Wyeth, which set aside $16.6 billion to resolve diet-drug lawsuits, is in settlement talks with lawyers for people who have rejected the drugmaker’s attempts to resolve remaining claims over heart damage caused by the fen-phen diet combination, the company said Tuesday.
Wyeth is negotiating with attorneys for some of the 60,000 former fen-phen users who opted out of the company’s $3.75 billion national settlement, Wyeth officials said. If the talks lead to a resolution, it would eliminate some of the company’s lingering fen-phen liability, claimants’ lawyers say.
“Wyeth’s agreement to go forward with this proposal will depend upon, among other things, the overall level of participation in the process,” the Madison-based company said in a statement. Wyeth has until Feb. 15 to pull out of the settlement if too many claimants reject it, according to court documents.
The talks come as Wyeth has faced a recent spate of trials over claims that its weight-loss medicines damaged users’ hearts. Two juries in Philadelphia found last month that fen-phen scarred four women’s hearts and awarded them a total of $2.75 million in damages.
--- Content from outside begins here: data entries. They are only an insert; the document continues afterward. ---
(* ===== verification/IngestLogLive.v ===== *)
(** IngestLog when nothing fails: a continuous session catches up — it sends the
    records of all entries in order, archives their rows and counts them. *)

From S2P Require Import Prelude GoStd Sha256 FileSys CtlogParse CtlogClient Sql SubjectDB Dedup DedupLive FlushFrame Progress Ctlist.
From S2P Require Import LogClient Leaf Worker WorkerSafe System SystemSafe WorkerLive IngestLog IngestLogSafe.

#[local] Open Scope sql_scope.

(** ** Lemmas *)

(** *** A batch, when nothing fails *)

Lemma insert_months_quiet p subjects months s : pool_ok p s -> unopened p s ->
  quiet (insert_months p subjects months) (fun x s' => x.2 = Ok tt /\ logged s' = logged s /\ unopened x.1 s') s.
Proof.
  revert p s. induction months as [|m months IH]; intros p s Hp Hu; cbn [insert_months]; [by apply quiet_ret|].
  apply quiet_bind, quiet_attempt. eapply quiet_mono; [by apply get_or_open_quiet|].
  intros p1 s1 (_ & _ & El & Hle & Hm & Hp1 & Hu1). apply quiet_bind, quiet_attempt.
  eapply quiet_mono; [apply insert_quiet; try done; by intros x [? _]%list_elem_of_filter|].
  intros [] s2 (_ & _ & El2 & Hp2 & Hu2 & _). eapply quiet_mono; [by apply IH|].
  intros x s' (E & El' & Hu'). split; [done|]. split; [congruence|done].
Qed.

Section Session.

Context (std_parse ct_parse : bytes -> res Certificate) (month_order : gset string -> list string).
Context (scan : db -> res (list bytes)) (batchSize appendBatchRows pid : Z).
Context (clock : Z -> string) (today : nat -> string) (ctx : nat -> option error).
Context (req : IngestRequest) (client : tile_client) (activeDir0 archiveDir progressPath issuerPath : string).

Hypothesis Hstd : forall der, std_parse der <> Panic.
Hypothesis Hct : forall der, ct_parse der <> Panic.

(** *** Issuers and entries *)

Lemma upsert_all_runs results cache s : runs (upsert_all issuerPath results cache) s.
Proof.
  revert cache s. induction results as [|[fp info] results IH]; intros cache s; cbn [upsert_all]; [by apply quiet_ret|].
  apply quiet_bind. eapply quiet_mono; [apply upsert_runs|]. intros [id|e] s1 _; [apply IH|].
  apply quiet_bind. eexists _, _. split; [reflexivity|]. apply IH.
Qed.

Lemma prefetch_tile_quiet leaves cache s :
  quiet (prefetchIssuers std_parse ct_parse leaves client issuerPath cache) (fun _ s' => issuers_only s s') s.
Proof.
  eapply quiet_wp; [apply prefetch_tile_wp| |done].
  unfold prefetchIssuers. destruct (new_fps _ _ _); [by apply quiet_ret|apply upsert_all_runs].
Qed.

(** The certificate can be parsed. *)
Definition parses (leaf : TileLeaf) : bool := is_ok (parseCert std_parse ct_parse leaf).

Lemma process_leaf_parses leaf t j uri cache :
  if parses leaf then exists rec x, processLeaf std_parse ct_parse leaf t j uri cache = Ok (rec, x)
  else exists e, processLeaf std_parse ct_parse leaf t j uri cache = Err e.
Proof.
  assert (Hp : parseCert std_parse ct_parse leaf <> Panic).
  { unfold parseCert. destruct (tl_Certificate leaf) as [|b der]; [done|]. unfold parseAnyCert.
    specialize (Hstd (b :: der)). specialize (Hct (b :: der)). by destruct (std_parse _), (ct_parse _). }
  unfold parses, processLeaf. destruct (parseCert _ _ _); [by eexists _, _|by eexists|done].
Qed.

(** The entries of a tile with their positions. *)
Fixpoint indexed (t k : Z) (leaves : list TileLeaf) : list (Z * Z * TileLeaf) :=
  match leaves with [] => [] | leaf :: leaves => (t, k, leaf) :: indexed t (k + 1) leaves end.

(** What an entry yields, whatever the issuers. *)
Definition yields (e : Z * Z * TileLeaf) (p : SubjectRecord * Subject) : Prop :=
  exists cache, processLeaf std_parse ct_parse e.2 e.1.1 e.1.2 (entry_uri client e.1.1 e.1.2) cache = Ok p.

Definition good_entries (es : list (Z * Z * TileLeaf)) : list (Z * Z * TileLeaf) := filter (fun e => parses e.2 = true) es.

Lemma tile_entries_quiet t cache leaves : ir_BatchSize req = 0 -> forall k count s,
  quiet (tile_entries std_parse ct_parse req client t k cache count leaves)
    (fun x s' => issuers_only s s' /\ Forall2 yields (good_entries (indexed t k leaves)) x.1) s.
Proof.
  intros HB. induction leaves as [|leaf leaves IH]; intros k count s; cbn [tile_entries indexed].
  { apply quiet_ret. split; [apply issuers_only_refl|]. constructor. }
  rewrite HB. cbn [Z.eqb negb andb]. pose proof (process_leaf_parses leaf t k (entry_uri client t k) cache) as Hp.
  unfold good_entries. rewrite filter_cons. cbn [snd]. destruct (parses leaf).
  - destruct Hp as (rec & x & E). rewrite E, decide_True by done. apply quiet_bind. eapply quiet_mono; [apply IH|].
    intros [ps c] s' [H1 H2]. apply quiet_ret. split; [done|]. constructor; [by exists cache|exact H2].
  - destruct Hp as [e E]. rewrite E, decide_False by done. apply quiet_bind. eexists _, _. split; [reflexivity|].
    eapply quiet_mono; [apply IH|]. intros [ps c] s' [H1 H2]. split; [|exact H2].
    eapply issuers_only_trans; [apply issuers_only_log|exact H1].
Qed.

Lemma send_records_quiet recs sent s : quiet (send_records recs sent) (fun x s' => x = (sent ++ recs, None) /\ s' = s) s.
Proof.
  revert sent. induction recs as [|rec recs IH]; intros sent; cbn [send_records]; [apply quiet_ret; by rewrite app_nil_r|].
  apply quiet_bind, quiet_attempt, quiet_nop. eapply quiet_mono; [apply IH|]. intros x s' [-> ->]. by rewrite <- app_assoc.
Qed.

(** *** A tile *)

Hypothesis Horder : forall x, month_order x ≡ₚ elements x.

Lemma issuers_only_unopened p s s' : issuers_only s s' -> unopened p s -> unopened p s'.
Proof. intros H Hu m Hm. rewrite (io_dbs _ _ H). by apply Hu. Qed.

(** From [s] to [s'] only months under [dir] have grown, and the rows of [ps] are there. *)
Definition rows_in (dir : string) (s s' : store) (ps : list (SubjectRecord * Subject)) : Prop :=
  grew dir s s' /\ progs s' = progs s /\ forall x, x ∈ map snd ps -> kept dir s' x.
(** The months [P] of the pools are archived and gone, the others as they were. *)
Record emptied (P : string -> string -> Prop) (s s' : store) : Prop := {
  em_ready : ready s';
  em_conserves : conserves s s';
  em_gone : forall pool m, no_slash pool -> P pool m -> dbs s' !! act pool m = None;
  em_rows : forall pool m x, no_slash pool -> P pool m -> held_at s (act pool m) x -> held_at s' (arch m) x;
  em_archived : forall pool m, P pool m -> is_archived (arch m) s';
  em_other : forall pool m, no_slash pool -> ~ P pool m -> dbs s' !! act pool m = dbs s !! act pool m;
  em_none : forall pool m, no_slash pool -> dbs s !! act pool m = None -> dbs s' !! act pool m = None }.

Lemma emptied_none s : ready s -> emptied (fun _ _ => False) s s.
Proof. intros H. split; try done. by apply conserves_refl, H. Qed.

Lemma emptied_ext (P P' : string -> string -> Prop) s s' :
  (forall pool m, no_slash pool -> P pool m <-> P' pool m) -> (forall pool m, P' pool m -> no_slash pool) ->
  emptied P s s' -> emptied P' s s'.
Proof.
  intros E Hns [A1 A2 A3 A4 A5 A6 A7]. split; try done.
  - intros pool m Hp HP. apply A3; [done|by apply E].
  - intros pool m x Hp HP. apply A4; [done|by apply E].
  - intros pool m HP. apply (A5 pool), E; [by eapply Hns|done].
  - intros pool m Hp HP. apply A6; [done|]. by rewrite E.
Qed.

Lemma emptied_trans P P' s1 s2 s3 : emptied P s1 s2 -> emptied P' s2 s3 -> emptied (fun pool m => P pool m \/ P' pool m) s1 s3.
Proof.
  intros [A1 A2 A3 A4 A5 A6 A7] [B1 B2 B3 B4 B5 B6 B7]. split; [done|by eapply conserves_trans|..].
  - intros pool m Hp [H|H]; [by apply B7, A3|by apply B3].
  - intros pool m x Hp [H|H] Hx; [by eapply B2, A4|].
    destruct (cs_active _ _ _ _ A2 pool m x Hp Hx) as [Hx'|Hx']; [by eapply B4|by apply B2].
  - intros pool m [H|H]; [by eapply B2, A5|by eapply B5].
  - intros pool m Hp H. rewrite B6, A6; tauto.
  - intros pool m Hp H. by apply B7, A7.
Qed.
(* ===== verification/Monitor.v ===== *)
(** cmd/monitor and internal/dashboard: the panels that follow a DNS fetch and an
    ingestion by their logs. The logs are what cmd/dnsfetch's main, the runner
    script and metricsLoop print. *)

From S2P Require Import Prelude GoStd Regexp Float FileSys Partition CtlogClient Sql Progress LogClient Leaf Dnsfetch Metrics.

(** ** Definitions *)

(** *** Reading a log *)

Definition max_line : Z := 65536.

(** The lines of a file for a [bufio.Scanner] with its default buffer: a line
    that does not fit ends the scan. [cur] is the line so far, reversed. *)
Definition drop_last_cr (cur : list ascii) : list ascii := match cur with "013"%char :: l => l | l => l end.

Definition token (cur : list ascii) : string := String.string_of_list_ascii (rev (drop_last_cr cur)).

Fixpoint scan_lines (text : string) (cur : list ascii) : list string :=
  match text with
  | "" => if (0 <? Z.of_nat (length cur)) && (Z.of_nat (length cur) <? max_line) then [token cur] else []
  | String c text =>
      if Ascii.eqb c "010" then
        if max_line <? Z.of_nat (length cur) + 1 then [] else token cur :: scan_lines text []
      else scan_lines text (c :: cur)
  end.

Definition file_lines (f : option string) : list string := match f with Some text => scan_lines text [] | None => [] end.

(** [strconv.ParseInt(s, 10, 64)] on digits, with its error ignored. *)
Definition parse_int (s : string) : Z := if String.eqb s "" then 0 else Z.min (dec_val 0 s) max_int64.
Lemma read_finals sh fs : Forall final_ok fs ->
  foldl (parse_line zone) sh (map (fun f => log_line f.1 (final_text f.2)) fs) = foldl told_final sh fs.
Proof. intros Hn. revert sh. induction Hn as [|n notes H _ IH]; intros sh; [done|]. cbn [map foldl]. by rewrite final_line_read, IH. Qed.

Lemma read_main_log sh notes done last st fin :
  Forall note_ok notes -> wall_ok done = true -> wall_ok last = true -> stats_ok st -> finish_ok fin ->
  foldl (parse_line zone) sh (main_log notes done last st fin) =
    finished (set_done (st_done st) (set_status "complete" (foldl told sh notes))) fin.
Proof.
  intros Hn Hd Hl Hst Hf. unfold main_log. rewrite !foldl_app, read_notes by assumption. cbn [foldl app].
  rewrite complete_line by assumption. destruct fin as [fs out|ns staging]; destruct Hf as [Hf He]; cbn [finish_lines finished];
    rewrite foldl_app; [rewrite read_finals by assumption|rewrite read_notes by assumption]; cbn [foldl]; by rewrite end_line.
Qed.

End Lines.

(** ** Files *)

Definition line_ok (line : string) : Prop :=
  str_forallb (no_char "010") line = true /\ str_forallb (no_char "013") line = true /\ Z.of_nat (String.length line) < max_line.

Definition unlines (ls : list string) : string := foldr (fun l t => l +:+ String "010" t) "" ls.

Lemma string_list_app a b : String.list_ascii_of_string (a +:+ b) = String.list_ascii_of_string a ++ String.list_ascii_of_string b.
Proof. induction a as [|c a IH]; [done|]. cbn. by rewrite IH. Qed.

Lemma scan_run line rest cur :
  str_forallb (no_char "010") line = true ->
  scan_lines (line +:+ rest) cur = scan_lines rest (rev (String.list_ascii_of_string line) ++ cur).
Proof.
  revert cur. induction line as [|c line IH]; intros cur; [done|]. cbn [str_forallb String.append scan_lines]. intros [Hc Hl]%andb_prop.
  unfold no_char in Hc. apply negb_true_iff in Hc. rewrite Hc, IH by done. cbn [String.list_ascii_of_string rev]. by rewrite <- app_assoc.
Qed.

Lemma length_list_ascii s : length (String.list_ascii_of_string s) = String.length s.
Proof. induction s as [|c s IH]; [done|]. cbn. by rewrite IH. Qed.

Lemma token_line line : str_forallb (no_char "013") line = true -> token (rev (String.list_ascii_of_string line)) = line.
Proof.
  intros Hl. unfold token. assert (drop_last_cr (rev (String.list_ascii_of_string line)) = rev (String.list_ascii_of_string line)) as ->.
  { assert (Hn : ("013"%char : ascii) ∉ rev (String.list_ascii_of_string line)).
    { rewrite list_elem_of_In, <- in_rev. intros Hin. induction line as [|c line IH]; [done|]. cbn in Hl, Hin.
      apply andb_prop in Hl as [Hc Hl]. destruct Hin as [->|Hin]; [discriminate Hc|by apply IH]. }
    destruct (rev _) as [|c l]; [done|]. unfold drop_last_cr. rewrite not_elem_of_cons in Hn. destruct Hn as [Hc _].
    destruct c as [[] [] [] [] [] [] [] []]; done. }
  by rewrite rev_involutive, String.string_of_list_ascii_of_string.
Qed.

Lemma scan_unlines ls : Forall line_ok ls -> scan_lines (unlines ls) [] = ls.
Proof.
  induction 1 as [|l ls (H1 & H2 & H3) _ IH]; [done|]. cbn [unlines foldr]. fold (unlines ls). rewrite scan_run by done.
  cbn [scan_lines]. rewrite app_nil_r, Ascii.eqb_refl, length_rev, length_list_ascii.
  destruct (Z.ltb_spec max_line (Z.of_nat (String.length l) + 1)); [lia|]. by rewrite token_line, IH.
Qed.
“It helps them close the chapter on fen-phen,” Steve Roukis, director of research at New York-based Matrix Asset Advisors, said of the possible settlement. Matrix owns about 1.2 million Wyeth shares, according to Bloomberg data.
Wyeth’s shares rose $2.42, or 5.7 percent to $44.70 in New York Stock Market composite trading. They’ve increased 1.2 percent in the last 12 months.
Wyeth pulled the diet drugs Pondimin and Redux off the market in 1997 after researchers linked them to heart and lung problems in some users. Those drugs were combined with the generic phentermine in the fen-phen combination.
Of the more than $16.6 billion Wyeth set aside to deal with its fen-phen liability, only about $3 billion remains, company officials said in a November filing to the U.S. Securities and Exchange Commission.
The company failed to resolve its fen-phen liability through the $3.75 billion national settlement, reached in 1999. The company has agreed to add another $1.3 billion to that accord to speed up the resolution of claims. A federal judge in Philadelphia is expected to decide this week whether to approve the addition.
Lawyers representing about 8,000 former fen-phen users who opted not to join the settlement are likely to resolve their claims under the new approach.